### Data extracted from a collection
>>>>>

(** * MCP Hub worker: a shallow embedding of the gateway's request-time logic

    The development follows the worker sources module by module:
    cache.ts (Cache Layer), auth.ts (Rate Limiter), registry.ts (Registry
    Store), health.ts (Health Monitor), schema-federation.ts (Schema
    Federator), proxy.ts (Proxy Gateway) and router.ts (Router).

    Conventions.
    - Asynchronous functions are written in a state-and-exception monad over
      a [World]: the Cloudflare KV namespace [MCP_CACHE], the clock read by
      [Date.now()], the network reached by [fetch], and the log of outbound
      calls.  [await] is sequencing; a rejected promise is [Throw].
    - Timestamps are epoch milliseconds in [Z]; where the source stores
      [new Date().toISOString()] the model stores the same instant in [Z].
    - Strings are Rocq strings (bytes); [toLowerCase]/[toUpperCase] act on
      ASCII letters.
    - [JSON.stringify]/[JSON.parse] round trips of plain records are the
      identity, so the KV namespace holds typed documents. *)

From Stdlib Require Import ZArith QArith List String Ascii Bool Lia Sorted.
From stdpp Require Import base option list strings pretty gmap.

Open Scope string_scope.
Open Scope Z_scope.

(** * JavaScript strings *)

Module Js.

Definition lower_ascii (c : ascii) : ascii :=
  let n := nat_of_ascii c in
  if ((65 <=? n)%nat && (n <=? 90)%nat)%bool then ascii_of_nat (n + 32) else c.

Definition upper_ascii (c : ascii) : ascii :=
  let n := nat_of_ascii c in
  if ((97 <=? n)%nat && (n <=? 122)%nat)%bool then ascii_of_nat (n - 32) else c.

Fixpoint map_string (f : ascii -> ascii) (s : string) : string :=
  match s with
  | EmptyString => EmptyString
  | String c s' => String (f c) (map_string f s')
  end.

(** [s.toLowerCase()] and [s.toUpperCase()]. *)
Definition toLowerCase : string -> string := map_string lower_ascii.
Definition toUpperCase : string -> string := map_string upper_ascii.

(** [s.includes(sub)]: [sub] occurs in [s] as a contiguous substring. *)
Fixpoint includes (s sub : string) : bool :=
  String.prefix sub s ||
  match s with
  | EmptyString => false
  | String _ s' => includes s' sub
  end.

(** Truthiness of a string: only the empty string is falsy. *)
Definition truthy (s : string) : bool := negb (String.eqb s "").

(** [xs.includes(x)] on an array of strings. *)
Definition array_includes (xs : list string) (x : string) : bool :=
  existsb (String.eqb x) xs.

(** [xs.some(p)]. *)
Definition some {A} (p : A -> bool) (xs : list A) : bool := existsb p xs.

End Js.

(** * Values thrown and the monad of asynchronous code *)

(** What a [catch] clause can receive: an [Error] object with its [name]
    and [message], or some other thrown value. *)
Inductive Thrown :=
| JsError (name message : string)
| JsOther.

Definition newError (message : string) : Thrown := JsError "Error" message.
Definition TypeError (message : string) : Thrown := JsError "TypeError" message.

(** [error instanceof Error ? error.message : dflt]. *)
Definition message_or (dflt : string) (e : Thrown) : string :=
  match e with
  | JsError _ m => m
  | JsOther => dflt
  end.

Inductive Res (A : Type) :=
| Ok (a : A)
| Throw (e : Thrown).
Arguments Ok {A} a.
Arguments Throw {A} e.

(** A computation over a state [W]: it settles with a value or a thrown
    error, and leaves a new state. *)
Definition M (W A : Type) : Type := W -> Res A * W.

Definition ret {W A} (a : A) : M W A := fun w => (Ok a, w).

Definition bind {W A B} (m : M W A) (k : A -> M W B) : M W B :=
  fun w => match m w with
           | (Ok a, w') => k a w'
           | (Throw e, w') => (Throw e, w')
           end.

Definition throw {W A} (e : Thrown) : M W A := fun w => (Throw e, w).

(** [try { m } catch (e) { h e }]. *)
Definition try_catch {W A} (m : M W A) (h : Thrown -> M W A) : M W A :=
  fun w => match m w with
           | (Ok a, w') => (Ok a, w')
           | (Throw e, w') => h e w'
           end.

Declare Scope js_scope.
Delimit Scope js_scope with js.
Notation "'let*' x ':=' m 'in' k" := (bind m (fun x => k))
  (at level 10, x pattern, m at level 100, k at level 200) : js_scope.
Notation "m ';;' k" := (bind m (fun _ => k))
  (at level 100, k at level 200, right associativity) : js_scope.
Open Scope js_scope.

(** * Data model (types.ts) *)

Inductive HealthStatus := StOnline | StOffline | StDegraded | StUnknown.

Inductive AuthType := AuthNone | AuthApiKey | AuthOAuth.

Record Author := {
  author_name : string;
  author_url : option string;
  author_github : option string;
}.

Record Authentication := {
  auth_type : AuthType;
  auth_required : bool;
}.

Record MCPServer := {
  id : string;
  name : string;
  description : string;
  url : string;
  version : string;
  tags : list string;
  author : Author;
  verified : bool;
  healthStatus : HealthStatus;
  lastChecked : Z;
  capabilities : option (list string);
  authentication : option Authentication;
  createdAt : Z;
  updatedAt : Z;
}.

Record RegistryStats := {
  totalServers : Z;
  onlineServers : Z;
  totalRequests : Z;
}.

Record Registry := {
  reg_version : string;
  reg_lastUpdated : Z;
  servers : list MCPServer;
  stats : RegistryStats;
}.

(** [HealthCheckResult.status] has three values only. *)
Inductive ProbeStatus := Online | Offline | Degraded.

Record HealthCheckResult := {
  serverId : string;
  status : ProbeStatus;
  responseTime : option Z;
  error : option string;
  timestamp : Z;
}.

Record HealthSummary := {
  sum_totalServers : nat;
  sum_onlineServers : nat;
  sum_degradedServers : nat;
  sum_offlineServers : nat;
  sum_lastUpdated : Z;
}.

Record CacheEntry (T : Type) := {
  data : T;
  ce_timestamp : Z;
  ttl : Z;
}.
Arguments data {T} _.
Arguments ce_timestamp {T} _.
Arguments ttl {T} _.

Definition Headers := list (string * string).

Record ProxyLogEntry := {
  log_serverId : string;
  log_targetUrl : string;
  log_method : string;
  log_requestHeaders : Headers;
  log_requestBody : option string;
  log_responseStatus : Z;
  log_responseHeaders : Headers;
  log_responseBody : string;
  log_responseTime : Z;
  log_error : option string;
  log_timestamp : Z;
}.

Record ProxyStats := {
  ps_totalRequests : Z;
  ps_successfulRequests : Z;
  ps_failedRequests : Z;
  ps_averageResponseTime : Q;
  ps_lastRequest : Z;
}.

(** * The world of one worker invocation *)

(** The documents the worker keeps in [MCP_CACHE], by the shape that is
    written under each key family. *)
Inductive KVValue (T : Type) :=
| VCacheEntry (e : CacheEntry T)                      (* cache.ts *)
| VRateLimit (requests : list Z) (windowStart : Z)    (* rate_limit:{ip} *)
| VHealthResult (r : HealthCheckResult)               (* health:{id} *)
| VHealthSummary (s : HealthSummary)                  (* health:summary *)
| VProxyLog (l : ProxyLogEntry)                       (* proxy_log:... *)
| VProxyStats (s : ProxyStats).                       (* proxy_stats:{id} *)
Arguments VCacheEntry {T} e.
Arguments VRateLimit {T} requests windowStart.
Arguments VHealthResult {T} r.
Arguments VHealthSummary {T} s.
Arguments VProxyLog {T} l.
Arguments VProxyStats {T} s.

(** A stored key: its document and the instant at which the store's own
    expiry ([expirationTtl]) removes it. *)
Record KVEntry (T : Type) := {
  kv_value : KVValue T;
  kv_expires : Z;
}.
Arguments kv_value {T} _.
Arguments kv_expires {T} _.

(** An outbound request as handed to [fetch]. *)
Record FetchRequest := {
  req_url : string;
  req_method : string;
  req_headers : Headers;
  req_body : option string;
}.

(** The outbound calls of the worker, by call site. *)
Inductive Outbound :=
| RegistryFetch (u : string)          (* registry.ts, fetchRegistryFromGitHub *)
| HealthProbe (u : string)            (* health.ts, checkServerHealth *)
| ProxyForward (r : FetchRequest).    (* proxy.ts, proxyRequest *)

(** The validated part of the registry document: what
    [fetchRegistryFromGitHub] inspects before the cast to [Registry]. *)
Inductive ServersField :=
| ServersAbsent                         (* no [servers] key, or null *)
| ServersNotArray (truthy : bool)       (* some value that is not an array *)
| ServersArray (l : list MCPServer).

Record RegistryDoc := {
  doc_version : option string;          (* [None]: no [version] key *)
  doc_servers : ServersField;
  doc_lastUpdated : Z;
  doc_stats : RegistryStats;
}.

(** What [response.json()] settles with. *)
Inductive JsonBody :=
| JsonInvalid                   (* the body is not JSON: the promise rejects *)
| JsonNull                      (* the JSON value null *)
| JsonDoc (d : RegistryDoc).

Record HttpResponse := {
  resp_status : Z;
  resp_statusText : string;
  resp_headers : Headers;
  resp_text : option string;    (* [response.text()]; [None]: the read fails *)
  resp_json : JsonBody;         (* [response.json()] *)
}.

(** [response.ok]. *)
Definition resp_ok (r : HttpResponse) : bool :=
  (200 <=? resp_status r) && (resp_status r <=? 299).

(** How the network answers one call, and after how many milliseconds. *)
Inductive FetchOutcome :=
| NetFail (e : Thrown) (elapsed : Z)
| NetResponse (r : HttpResponse) (elapsed : Z).

Record World (T : Type) := {
  now : Z;                                   (* Date.now() *)
  kv : gmap string (KVEntry T);              (* env.MCP_CACHE *)
  kv_faults : nat -> bool;                   (* which KV operations raise *)
  kv_ops : nat;                              (* KV operations so far *)
  net : nat -> Outbound -> FetchOutcome;     (* the network *)
  outbound : list Outbound;                  (* outbound calls so far *)
  random : nat -> string;                    (* Math.random() suffixes *)
}.
Arguments now {T} _.
Arguments kv {T} _.
Arguments kv_faults {T} _.
Arguments kv_ops {T} _.
Arguments net {T} _.
Arguments outbound {T} _.
Arguments random {T} _.

Section WorldOps.
Context {T : Type}.
Local Abbreviation W := (World T).

Definition set_kv (m : gmap string (KVEntry T)) (w : W) : W :=
  {| now := now w; kv := m; kv_faults := kv_faults w; kv_ops := kv_ops w;
     net := net w; outbound := outbound w; random := random w |}.

Definition tick_kv (w : W) : W :=
  {| now := now w; kv := kv w; kv_faults := kv_faults w; kv_ops := S (kv_ops w);
     net := net w; outbound := outbound w; random := random w |}.

Definition set_now (t : Z) (w : W) : W :=
  {| now := t; kv := kv w; kv_faults := kv_faults w; kv_ops := kv_ops w;
     net := net w; outbound := outbound w; random := random w |}.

<<<<<

### Work instructions
Report how many lines in the data include the word "Headers". Nothing else is needed.

### Result of the exercise
5